Das Misstrauen der Investoren gegenüber den Banken verschärft sich. Berichte über einen angeblich dringenden Kapitalbedarf britischer Institute rissen am Dienstag Finanzwerte europaweit ins Minus. Am Abend kündigte Großbritanniens Finanzminister Alistair Darling an, mit einem Rettungspaket gegensteuern zu wollen.

LONDON/FRANKFURT. Die Aktie der Royal Bank of Scotland (RBS) verlor 39 Prozent ihres Werts, in Deutschland kamen einmal mehr die Papiere von Deutscher Bank, Commerzbank und Postbank unter die Räder. „Es ist kein Vertrauen mehr da, in niemanden“, fasste ein Frankfurter Banker die Situation zusammen. „Wenn wir so weitermachen, dann schießen wir uns alle gegenseitig über den Haufen.“

Daraufhin sah sich die britische Regierung offenbar genötigt zu handeln und hat sich Dienstagabend mit Notenbank und Finanzaufsicht auf ein Rettungspaket für führende Banken des Landes verständigt. Schatzkanzler Alistair Darling sagte nach einer fast zweistündigen Krisensitzung, er werde am Mittwochmorgen vor Börsenöffnung Einzelheiten des Pakets bekanntgeben.
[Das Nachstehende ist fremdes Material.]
(** [x - y] in binary64 for finite operands of moderate exponents: the
    exact difference is an integer [zd] at the smaller exponent, the result
    is within [eps64] of it, relatively, and equal to it when [zd] has a
    mantissa of 53 bits. *)
Lemma SF64sub_spec sx mx ex sy my ey :
  (Zpos mx < 2 ^ 53)%Z -> (Zpos my < 2 ^ 53)%Z ->
  (-500 <= ex <= 400)%Z -> (-500 <= ey <= 400)%Z ->
  let x := S754_finite sx mx ex in
  let y := S754_finite sy my ey in
  let ez := Z.min ex ey in
  let zd := (cond_Zopp sx (Zpos mx * 2 ^ (ex - ez))
             - cond_Zopp sy (Zpos my * 2 ^ (ey - ez)))%Z in
  SF2Q x - SF2Q y == inject_Z zd * 2 ^ ez /\
  Qabs (SF2Q (SF64sub x y) - (SF2Q x - SF2Q y)) <= Qabs (SF2Q x - SF2Q y) * eps64 /\
  (forall k j, (Z.abs zd = k * 2 ^ j)%Z -> (0 <= j)%Z -> (0 <= k < 2 ^ 53)%Z ->
     SF2Q (SF64sub x y) == SF2Q x - SF2Q y) /\
  is_finite (SF64sub x y) = true.
Proof.
  intros Hmx Hmy Hex Hey x y ez zd.
  assert (Hzx : (ez <= ex)%Z) by (unfold ez; lia).
  assert (Hzy : (ez <= ey)%Z) by (unfold ez; lia).
  assert (Hval : SF2Q x - SF2Q y == inject_Z zd * 2 ^ ez).
  { unfold x, y. rewrite (SF2Q_aligned sx mx ex ez Hzx), (SF2Q_aligned sy my ey ez Hzy).
    unfold zd, Z.sub. rewrite inject_Z_plus, inject_Z_opp. ring. }
  split; [exact Hval|].
  (* the operation *)
  assert (Hop : SF64sub x y = binary_normalize 53 1024 zd ez false).
  { unfold SF64sub, SFsub, x, y. fold ez.
    destruct (shl_align_le mx ex ez Hzx) as (ax & -> & Hax).
    destruct (shl_align_le my ey ez Hzy) as (ay & -> & Hay).
    cbn [fst]. rewrite Hax, Hay. reflexivity. }
  rewrite Hop, Hval.
  (* the size of the difference *)
  set (em := Z.max ex ey).
  assert (Hsize : (Z.abs zd < 2 ^ (54 + (em - ez)))%Z).
  { assert (Hx : (Zpos mx * 2 ^ (ex - ez) < 2 ^ 53 * 2 ^ (em - ez))%Z).
    { assert (0 < 2 ^ (ex - ez))%Z by (apply Z.pow_pos_nonneg; lia).
      assert (2 ^ (ex - ez) <= 2 ^ (em - ez))%Z by (apply Z.pow_le_mono_r; unfold em; lia).
      apply Z.lt_le_trans with (2 ^ 53 * 2 ^ (ex - ez))%Z;
        [apply Z.mul_lt_mono_pos_r; lia|apply Z.mul_le_mono_nonneg_l; lia]. }
    assert (Hy : (Zpos my * 2 ^ (ey - ez) < 2 ^ 53 * 2 ^ (em - ez))%Z).
    { assert (0 < 2 ^ (ey - ez))%Z by (apply Z.pow_pos_nonneg; lia).
      assert (2 ^ (ey - ez) <= 2 ^ (em - ez))%Z by (apply Z.pow_le_mono_r; unfold em; lia).
      apply Z.lt_le_trans with (2 ^ 53 * 2 ^ (ey - ez))%Z;
        [apply Z.mul_lt_mono_pos_r; lia|apply Z.mul_le_mono_nonneg_l; lia]. }
    replace (54 + (em - ez))%Z with (1 + 53 + (em - ez))%Z by lia.
    rewrite !Z.pow_add_r by (unfold em; lia). rewrite Z.pow_1_r.
    pose proof (cond_Zopp_abs_le sx (Zpos mx * 2 ^ (ex - ez))) as Ax.
    pose proof (cond_Zopp_abs_le sy (Zpos my * 2 ^ (ey - ez))) as Ay.
    assert (0 < 2 ^ (ex - ez))%Z by (apply Z.pow_pos_nonneg; lia).
    assert (0 < 2 ^ (ey - ez))%Z by (apply Z.pow_pos_nonneg; lia).
    unfold zd.
    set (a := (Zpos mx * 2 ^ (ex - ez))%Z) in *. set (b := (Zpos my * 2 ^ (ey - ez))%Z) in *.
    set (W := (2 ^ 53 * 2 ^ (em - ez))%Z) in *.
    replace (2 * 2 ^ 53 * 2 ^ (em - ez))%Z with (2 * W)%Z by (unfold W; ring).
    assert (0 < a)%Z by (unfold a; lia). assert (0 < b)%Z by (unfold b; lia).
    clearbody a b W. lia. }
  assert (Hrange : forall p, Z.abs zd = Zpos p ->
            (ez + Z.max 53 (Zdigits2 (Zpos p)) <= 1023)%Z).
  { intros p Hp. rewrite Hp in Hsize.
    assert (Zdigits2 (Zpos p) <= 54 + (em - ez))%Z
      by (apply Zdigits2_le; [lia|unfold em; lia|exact Hsize]).
    unfold em in *. lia. }
  destruct zd as [|p|p] eqn:Ezd.
  - (* equal operands: the difference is zero *)
    cbn [binary_normalize SF2Q].
    assert (E0 : 0 - inject_Z 0 * 2 ^ ez == 0) by (change (inject_Z 0) with 0; ring).
    rewrite E0. split; [|split; [intros; rewrite Hval; change (inject_Z 0) with 0; ring
                                |reflexivity]].
    change (Qabs 0) with 0. rewrite Qabs_pos; [|change (inject_Z 0) with 0; lra].
    change (inject_Z 0) with 0. unfold eps64. lra.
  - cbn [binary_normalize].
    destruct (binary_round_spec false p ez ltac:(lia) (Hrange p eq_refl))
      as (m' & e' & -> & _ & Herr & Hexact).
    cbn [SF2Q cond_Zopp]. split.
    + rewrite (Qabs_pos (inject_Z (Zpos p) * 2 ^ ez)); [exact Herr|].
      apply Qmult_le_0_compat; [|apply Qlt_le_weak, pow2_pos]. discriminate.
    + split; [|reflexivity].
      intros k j Hk Hj Hk53. cbn [Z.abs] in Hk. rewrite Hval.
      apply (Hexact k j Hk Hj). lia.
  - cbn [binary_normalize].
    destruct (binary_round_spec true p ez ltac:(lia) (Hrange p eq_refl))
      as (m' & e' & -> & _ & Herr & Hexact).
    cbn [SF2Q cond_Zopp].
    change (inject_Z (- Zpos m')) with (- inject_Z (Zpos m')).
    change (inject_Z (Zneg p)) with (- inject_Z (Zpos p)).
    assert (E1 : - inject_Z (Zpos m') * 2 ^ e' - - inject_Z (Zpos p) * 2 ^ ez
                 == - (inject_Z (Zpos m') * 2 ^ e' - inject_Z (Zpos p) * 2 ^ ez)) by ring.
    assert (E2 : - inject_Z (Zpos p) * 2 ^ ez == - (inject_Z (Zpos p) * 2 ^ ez)) by ring.
    split.
    + rewrite E1, E2, !Qabs_opp.
      rewrite (Qabs_pos (inject_Z (Zpos p) * 2 ^ ez)); [exact Herr|].
      apply Qmult_le_0_compat; [|apply Qlt_le_weak, pow2_pos]. discriminate.
    + split; [|reflexivity].
      intros k j Hk Hj Hk53. cbn [Z.abs] in Hk. rewrite Hval.
      assert (0 < k)%Z by lia.
      change (inject_Z (Zneg p)) with (- inject_Z (Zpos p)).
      rewrite E2, <- (Hexact k j Hk Hj ltac:(lia)). ring.
Qed.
Der Plan hat nach Informationen der BBC zwei Elemente: eine Soforthilfe in Form einer staatlichen Kapitalbeteiligung und einen Notfallfonds, der garantieren soll, dass die Banken auch weiterhin die nötigen Mittel für das Tagesgeschäft haben. Das Rettungspaket umfasst nach Medienberichten bis zu 50 Mrd. Pfund. Die Teilverstaatlichung der Banken wird nach Einschätzung von Ökonomen das britische Haushaltsdefizit auf mehr als sechs Prozent des Bruttoinlandsprodukts verdoppeln.

Der Rundfunksender BBC hatte zuvor berichtet, die Chefs von RBS, Barclays und Lloyds TSB hätten vom britischen Schatzkanzler Kapitalspritzen von jeweils 15 Mrd. Pfund gefordert. Dabei hätten die Institute das Finanzministerium in klaren Worten aufgefordert, sich zu beeilen.

Die RBS-Papiere haben seit Anfang 2007 mehr als 80 Prozent ihres Werts verloren. Eine Herabstufung der Bonitätsnote durch die Ratingagentur Standard & Poor's sorgte gestern für zusätzlichen Abgabedruck. Hinzu kommt die Sorge der Investoren, das Geldhaus könnte sich mit der 72 Mrd. Euro schweren Übernahme der niederländischen ABN Amro übernommen haben. Erst im Juli hatte RBS zwölf Mrd. Pfund an frischem Kapital aufgenommen. Die Aktienkurse von Barclays und Lloyds gaben gestern ebenfalls um neun bzw. 13 Prozent nach.